Il terzo filone, si diceva, è quello che analizza l’interrelazione tra le disuguaglianze digitali e il mercato del lavoro. Coordinato da Annalisa Dordoni, si basa su una raccolta di dati ad hoc. «Saremo noi a raccogliere dati qualitativi attraverso interviste strutturate e narrative, rispettivamente a testimoni privilegiati, dagli impiegati alle risorse umane alle associazioni di categoria, e a lavoratori anziani e senior», dice Gaia.
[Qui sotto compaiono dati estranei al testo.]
Lemma hex_no_dollar s l : fromhex s = Ok l -> str_mem "$" s = false.
Proof.
  assert (forall n s l, (String.length s <= n)%nat -> fromhex s = Ok l -> str_mem "$" s = false) as H; [|by eapply H].
  induction n as [|n IH]; intros [|a s1] k Hn; try done; cbn [String.length] in Hn; [lia|]. cbn [fromhex str_mem].
  destruct (is_ascii_space a) eqn:Ea.
  - intros H. rewrite (IH s1 k) by (done || lia). rewrite bool_decide_eq_false_2; [done|]. by intros ->.
  - destruct s1 as [|b s2]; [done|]. destruct (hex_val a) eqn:Va; [|done]. destruct (hex_val b) eqn:Vb; [|done].
    destruct (fromhex s2) as [r|] eqn:Er; [|done]. intros _. cbn [String.length] in Hn. cbn [str_mem]. rewrite (IH s2 r) by (done || lia).
    rewrite !bool_decide_eq_false_2; [done|by intros ->..].
Qed.

Lemma split_on_cons c s t : str_mem c s = false -> split_on c (s +:+ String c t) = s :: split_on c t.
Proof.
  induction s as [|d s IH]; cbn [str_mem]; intros H; [rewrite app_nil_str; cbn [split_on]; by rewrite decide_True|].
  apply orb_false_elim in H as [Hd Hs]. apply bool_decide_eq_false in Hd. rewrite app_cons_str. cbn [split_on].
  rewrite decide_False by done. by rewrite IH.
Qed.
Lemma split_on_last c s : str_mem c s = false -> split_on c s = [s].
Proof.
  induction s as [|d s IH]; cbn [str_mem split_on]; intros H; [done|]. apply orb_false_elim in H as [Hd%bool_decide_eq_false Hs].
  rewrite decide_False by done. by rewrite IH.
Qed.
Ma l’indagine qualitativa prevede, come ha spiegato Dordoni durante la presentazione, anche l’utilizzo di tecniche visuali (participant-generated image) che consistono nell’analisi di fotografie scattate dagli stessi partecipanti delle loro postazioni di lavoro da remoto e delle dotazioni individuali (dispositivi o altri strumenti tecnologici). Tutti elementi che aiutano nella comprensione qualitativa delle esperienze di lavoro da remoto in età avanzata.
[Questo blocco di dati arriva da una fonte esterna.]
(* ===== verification/SignIn.v ===== *)
(** Signing in and being let in: the login service ([src/src/ccf/api/login_service.py]),
    its two surfaces ([api/routes/auth.py], and the login, second-factor and security
    handlers of [api/routes/ui.py]), the policies of [identity/mfa_service.py] with
    their caches, the gate and the dependencies of [api/auth_deps.py].

    A handler gives its answer (an exception that is no HTTP answer is a server
    error) and the tables as committed. [loads] stands for [json.loads], [decrypt]
    for the envelope cipher. [now] is the wall clock and [mono] the monotonic one,
    in microseconds. The counters are written as the changes of one loaded object,
    so that requests can be interleaved between reading and committing. *)

From S2P Require Import AuditChain.
From S2P Require Export Sessions Mfa.

Local Open Scope string_scope.
Local Open Scope Z_scope.

(** ** Data *)

Record Settings := {
  auth_enabled : bool;
  metrics_require_auth : bool;
  auth_session_secret : string;
  auth_session_ttl_hours : Z;
  auth_lockout_threshold : Z;
  auth_lockout_minutes : Z }.

(** [us_factor]: the user's credential and recovery codes. [us_full_name] is the value
    handed to the column. *)
Record User := {
  us_id : Z;
  us_organization_id : Z;
  us_email : string;
  us_full_name : pyval;
  us_role : string;
  us_active : bool;
  us_password_hash : option string;
  us_api_token_hash : option string;
  us_failed_login_attempts : Z;
  us_locked_until : option Z;
  us_session_version : Z;
  us_factor : MfaUser }.

Record System := { sy_id : Z; sy_organization_id : Z; sy_deleted_at : option Z }.

(** Users, the organizations' second-factor policies, systems, and the events
    handed to the audit chain. *)
Record Tables := {
  tb_users : list User;
  tb_policies : gmap Z string;
  tb_systems : list System;
  tb_events : list Event }.

Record Principal := { pr_user_id : option Z; pr_email : string; pr_org_id : option Z; pr_role : string }.
Definition is_global (p : Principal) : bool := bool_decide (pr_org_id p = None).
Definition SYSTEM_PRINCIPAL : Principal :=
  {| pr_user_id := None; pr_email := "system"; pr_org_id := None; pr_role := "admin" |}.

#[export] Instance mfa_credential_eq_dec : EqDecision MfaCredential.
Proof. solve_decision. Defined.
#[export] Instance recovery_code_eq_dec : EqDecision RecoveryCode.
Proof. solve_decision. Defined.
#[export] Instance mfa_user_eq_dec : EqDecision MfaUser.
Proof. solve_decision. Defined.
#[export] Instance principal_eq_dec : EqDecision Principal.
Proof. solve_decision. Defined.

(** An answer: its status, where it redirects, its body, and the session and
    pending cookies it sets. *)
Record Response := {
  rs_status : Z;
  rs_location : option string;
  rs_body : pyval;
  rs_session : option string;
  rs_pending : option string }.

Definition HTTPException (status : Z) (detail : string) : Response :=
  {| rs_status := status; rs_location := None; rs_body := VDict [("detail", VStr detail)]; rs_session := None; rs_pending := None |}.
Definition RedirectResponse (url : string) : Response :=
  {| rs_status := 303; rs_location := Some url; rs_body := VNone; rs_session := None; rs_pending := None |}.
Definition answer (status : Z) (body : pyval) : Response :=
  {| rs_status := status; rs_location := None; rs_body := body; rs_session := None; rs_pending := None |}.
Definition set_session (token : string) (r : Response) : Response :=
  {| rs_status := rs_status r; rs_location := rs_location r; rs_body := rs_body r; rs_session := Some token; rs_pending := rs_pending r |}.
Definition set_pending (token : string) (r : Response) : Response :=
  {| rs_status := rs_status r; rs_location := rs_location r; rs_body := rs_body r; rs_session := rs_session r; rs_pending := Some token |}.

Definition handled : Type := res Response * Tables.
(** An exception leaves the tables as last committed. *)
Definition attempt {A} (m : res A) (db : Tables) (k : A -> handled) : handled :=
  match m with Ok a => k a | Err e => (Err e, db) end.

(** ** Rows *)

Definition with_counters (attempts : Z) (until : option Z) (u : User) : User :=
  {| us_id := us_id u; us_organization_id := us_organization_id u; us_email := us_email u; us_full_name := us_full_name u; us_role := us_role u;
     us_active := us_active u; us_password_hash := us_password_hash u; us_api_token_hash := us_api_token_hash u;
     us_failed_login_attempts := attempts; us_locked_until := until; us_session_version := us_session_version u;
     us_factor := us_factor u |}.
Definition with_factor (f : MfaUser) (u : User) : User :=
  {| us_id := us_id u; us_organization_id := us_organization_id u; us_email := us_email u; us_full_name := us_full_name u; us_role := us_role u;
     us_active := us_active u; us_password_hash := us_password_hash u; us_api_token_hash := us_api_token_hash u;
     us_failed_login_attempts := us_failed_login_attempts u; us_locked_until := us_locked_until u;
     us_session_version := us_session_version u; us_factor := f |}.
Definition with_version (v : Z) (u : User) : User :=
  {| us_id := us_id u; us_organization_id := us_organization_id u; us_email := us_email u; us_full_name := us_full_name u; us_role := us_role u;
     us_active := us_active u; us_password_hash := us_password_hash u; us_api_token_hash := us_api_token_hash u;
     us_failed_login_attempts := us_failed_login_attempts u; us_locked_until := us_locked_until u;
     us_session_version := v; us_factor := us_factor u |}.

(** A commit writes to the row the columns that changed since it was loaded. *)
Definition changed {A} `{EqDecision A} (old new row : A) : A := if decide (new = old) then row else new.
Definition flush (old new row : User) : User :=
  with_factor (changed (us_factor old) (us_factor new) (us_factor row))
    (with_counters (changed (us_failed_login_attempts old) (us_failed_login_attempts new) (us_failed_login_attempts row))
       (changed (us_locked_until old) (us_locked_until new) (us_locked_until row)) row).
Definition set_users (us : list User) (db : Tables) : Tables :=
  {| tb_users := us; tb_policies := tb_policies db; tb_systems := tb_systems db; tb_events := tb_events db |}.
Definition add_event (e : Event) (db : Tables) : Tables :=
  {| tb_users := tb_users db; tb_policies := tb_policies db; tb_systems := tb_systems db; tb_events := (tb_events db ++ [e])%list |}.
Definition store (old new : User) (db : Tables) : Tables :=
  set_users (map (fun r => if us_id r =? us_id old then flush old new r else r) (tb_users db)) db.

(** [session.get(User, id)] *)
Definition get_user (id : Z) (db : Tables) : option User := List.find (fun u => us_id u =? id) (tb_users db).
Definition user_where (p : User -> bool) (db : Tables) : res (option User) :=
  scalar_one_or_none (List.filter p (tb_users db)).

(** ** The login service *)

Inductive LoginResult := OK | INVALID | LOCKED | MFA_REQUIRED.

Section service.
Context (settings : Settings) (loads : list Z -> res pyval).
Context (encrypt : string -> string) (decrypt : string -> res string).

Definition locked (now : Z) (u : User) : bool :=
  match us_locked_until u with Some t => now <? t | None => false end.

(** A failure counted on a loaded object, and whether it locks the account. *)
Definition count_failure (now : Z) (u : User) : bool * User :=
  let n := us_failed_login_attempts u + 1 in
  if auth_lockout_threshold settings <=? n
  then (true, with_counters 0 (Some (now + auth_lockout_minutes settings * 60 * second_us)) u)
  else (false, with_counters n (us_locked_until u) u).

Definition cleared_user (u : User) : User :=
  if negb (us_failed_login_attempts u =? 0) || bool_decide (is_Some (us_locked_until u)) then with_counters 0 None u else u.

(** What [authenticate] reads and decides: the object to commit, as it was loaded
    and as it is left, and the result. *)
Definition authenticate_read (email password : string) (now : Z) (db : Tables)
    : res (option (User * User) * LoginResult) :=
  let! user := user_where (fun u => bool_decide (us_email u = email) && us_active u) db in
  match user with
  | None => Ok (None, INVALID)
  | Some u =>
      if locked now u then Ok (None, LOCKED) else
      let! good := verify_password password (us_password_hash u) in
      if negb good then Ok (Some (u, (count_failure now u).2), INVALID)
      else if is_challenged (us_factor u) then Ok (Some (u, u), MFA_REQUIRED)
      else Ok (Some (u, cleared_user u), OK)
  end.

Definition commit_user (patch : option (User * User)) (db : Tables) : Tables :=
  match patch with Some (old, new) => store old new db | None => db end.

Definition authenticate (email password : string) (now : Z) (db : Tables)
    : res (option User * LoginResult * Tables) :=
  let! read := authenticate_read email password now db in
  let '(patch, result) := read in
  Ok (match result with OK | MFA_REQUIRED => snd <$> patch | _ => None end, result, commit_user patch db).

Definition session_token (u : User) (now : Z) : string :=
  sign_session (us_id u) (auth_session_secret settings) (auth_session_ttl_hours settings) (us_session_version u) now.
Definition pending_token (u : User) (now : Z) : string :=
  mint_mfa_pending (us_id u) (us_session_version u) (auth_session_secret settings) now.

Definition revoke_sessions (user_id : Z) (db : Tables) : Tables :=
  set_users (map (fun u => if us_id u =? user_id then with_version (us_session_version u + 1) u else u) (tb_users db)) db.

Definition revoke_sessions_for_request (cookie : option string) (now : Z) (db : Tables) : res Tables :=
  if negb (str_truthy (or_empty cookie)) then Ok db else
  let! claims := read_session loads (or_empty cookie) (auth_session_secret settings) now in
  match claims with None => Ok db | Some (uid, _) => Ok (revoke_sessions uid db) end.

(** ** The API *)

Definition user_body (u : User) (rest : list (string * pyval)) : pyval :=
  VDict ([("email", VStr (us_email u)); ("role", VStr (us_role u)); ("organization_id", VInt (us_organization_id u))] ++ rest)%list.

Definition login (email password : string) (now : Z) (db : Tables) : handled :=
  attempt (authenticate email password now db) db (fun '(user, result, db) =>
  match result, user with
  | LOCKED, _ => (Ok (HTTPException 429 "account temporarily locked"), db)
  | MFA_REQUIRED, Some u =>
      let token := pending_token u now in
      (Ok (set_pending token (answer 200 (VDict [("mfa_required", VBool true); ("mfa_token", VStr token)]))), db)
  | OK, Some u => (Ok (set_session (session_token u now) (answer 200 (user_body u []))), db)
  | _, _ => (Ok (HTTPException 401 "invalid credentials"), db)
  end).

Definition logout (cookie : option string) (now : Z) (db : Tables) : handled :=
  attempt (revoke_sessions_for_request cookie now db) db (fun db =>
  (Ok (answer 200 (VDict [("ok", VBool true)])), db)).

Definition mfa_event (u : User) (action : string) (diff : list (string * pyval)) : Event :=
  {| ev_organization_id := Some (us_organization_id u); ev_actor := us_email u; ev_action := action;
     ev_entity_type := "identity"; ev_entity_id := Some (pretty (us_id u));
     ev_diff := VDict (("event", VStr action) :: diff) |}.

(** [time.time()], as the float the second factor is checked against. *)
Definition time_time (now : Z) : float := fl_of_ratio now second_us.

(** A time-based code, else a recovery code; and the factor it leaves. *)
Definition check_factor (code : string) (now : Z) (f : MfaUser) : res (option string * MfaUser) :=
  let! totp := verify_code decrypt code (time_time now) f in
  if totp.1 : bool then Ok (Some "totp", totp.2) else
  let! recovery := consume_recovery_code code now totp.2 in
  if recovery.1 : bool then Ok (Some "recovery_code", recovery.2) else Ok (None, recovery.2).

(** The account a pending token speaks for, while it still does. *)
Definition pending_user (token : string) (now : Z) (db : Tables) : res (option User) :=
  let! claims := read_mfa_pending loads token (auth_session_secret settings) now in
  match claims with
  | None => Ok None
  | Some (user_id, session_version) =>
      match get_user user_id db with
      | None => Ok None
      | Some u => if negb (us_active u) || negb (us_session_version u =? session_version) then Ok None else Ok (Some u)
      end
  end.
Ultimo, ma non meno importante, la volontà dichiarata di portare i risultati del progetto al di fuori del mondo accademico. «Trasferire la conoscenza scientifica acquisita alla collettività in modo da generare e incrementare cultura e consapevolezza sul tema demografico è un obiettivo che perseguiremo fin dall’inizio», conclude Gaia. «Dall’evento di apertura, coinvolgendo le diverse realtà interessate, come amministratori locali ed enti del Terzo Settore, fino a primavera 2024 quando, dopo una tavola rotonda con stakeholder e policy maker, redigeremo un policy brief in cui elencheremo una serie di proposte politiche e di buone pratiche anche per le aziende. Il ritorno alla cittadinanza di una conoscenza che abbiamo appreso anche grazie alla loro partecipazione, è un aspetto etico della ricerca che vogliamo sottolineare». Oltre alla presenza agli eventi citati, sono in programma podcast, video, anche se l’identificazione di agende politiche condivise volte alla riduzione delle varie dimensioni delle disuguaglianze; la definizione di future urgenze e criticità nell’accesso ai servizi pubblici erogati in forma digitale da parte della popolazione anziana a cui sarà necessario rispondere; e in definitiva la trasformazione dei risultati finali della ricerca in raccomandazioni e atti concreti, compresa l’implementazione di buone pratiche aziendali per sostenere la popolazione anziana, promuovere sistemi di supporto intergenerazionali e superare le rappresentazioni ageiste, saranno la vera misura dell’efficacia di questo studio.